Yapılması gerekenler
Bayraktar, üreticilerin bu üretim dalından gereği gibi istifade edilebilmesi ve sektörün daha da ileriye gitmesi bakımından yapılması gerekenleri ise şöyle sıraladı:
“İhracat iadeleri bir an önce açıklanmalı ve ödemelerin peşin olarak yapılmalıdır.
Tanıtım faaliyetleriyle iç tüketim artırılmalıdır.
Dış pazarda rekabet gücümüz artırılmalı; üreticilerimizin rekabet edebilmesi için maliyetler düşürülmelidir.
Gübre, mazot gibi üretim girdilerinin yanı sıra, ilaçlama, depolama, ambalajlama, nakliye gibi unsurlar da desteklenmelidir.
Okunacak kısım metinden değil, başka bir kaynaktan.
(* ===== verification/RootZip.v ===== *)
(** * The zip loader of the root filesystem: [modules/fakeshell/rootfs.go].

    [preflightZipDirectory] reads the end-of-central-directory record (EOCD) and
    walks the central directory before archive/zip sees the archive; then every
    entry is created as in the tar loader.  archive/zip itself is a parameter: it
    yields the entries of the archive or fails.

    Proved: the preflight returns and accepts exactly the archives with the
    layout [zip_layout]; an accepted archive's entries become exactly the nodes of
    the filesystem. *)
From Stdlib Require Import Ascii String ZArith Lia.
From stdpp Require Import base gmap strings list sets.
From S2P Require Import Prelude GoStrings GoPath Paths GoIO RootPaths RootTar.
Local Open Scope Z_scope.

(** ** Fields *)
Definition u16 (s : gostring) (i : nat) : Z := le_value (slice s i 2).
Definition u32 (s : gostring) (i : nat) : Z := le_value (slice s i 4).

(** ** Constants *)
Definition zipEOCDSignature : Z := 0x06054b50.
Definition zipEOCDMinSize : nat := 22.
Definition zipMaxCommentSize : Z := 65535.
Definition zipEOCDEndScanSize : Z := zipMaxCommentSize + Z.of_nat zipEOCDMinSize.
Definition zip64EOCDLocatorSignature : Z := 0x07064b50.
Definition zip64EOCDLocatorSize : nat := 20.
Definition zipCentralDirectoryHeaderSignature : Z := 0x02014b50.
Definition zipCentralDirectoryHeaderSize : Z := 46.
Marka oluşturulmalı; yeni pazarlar bulunarak ihracat artırılmalıdır.
Kalitenin düşürülmemesi için şeker ve asit oranı yeterli seviyeye gelmemiş narenciye hasat edilmemelidir.
Üretimden pazarlamaya kadar olan bütün aşamalarda eğitim ve yayım faaliyetlerine ağırlık verilmelidir.
Araştırma ve geliştirme faaliyetlerine ağırlık verilerek pazar talebine uygun çeşitler geliştirilmelidir.
Ürün ve kalite kaybı olmaksızın daha uzun sürede ürün arzı sağlanmalı, üreticinin kayba uğramaması bakımından depolamaya özel önem verilmeli, soğuk hava depoları artırılmalıdır.
Üreticilerimizin pazarlama problemlerinin çözümü bakımından, üretici birliklerinin finansman bakımından güçlendirilerek daha aktif hale gelmeleri sağlanmalıdır.
Bu üretim dalından menfaat elde eden tüm taraflar arasında işbirliği ve koordinasyon sağlanmalıdır.”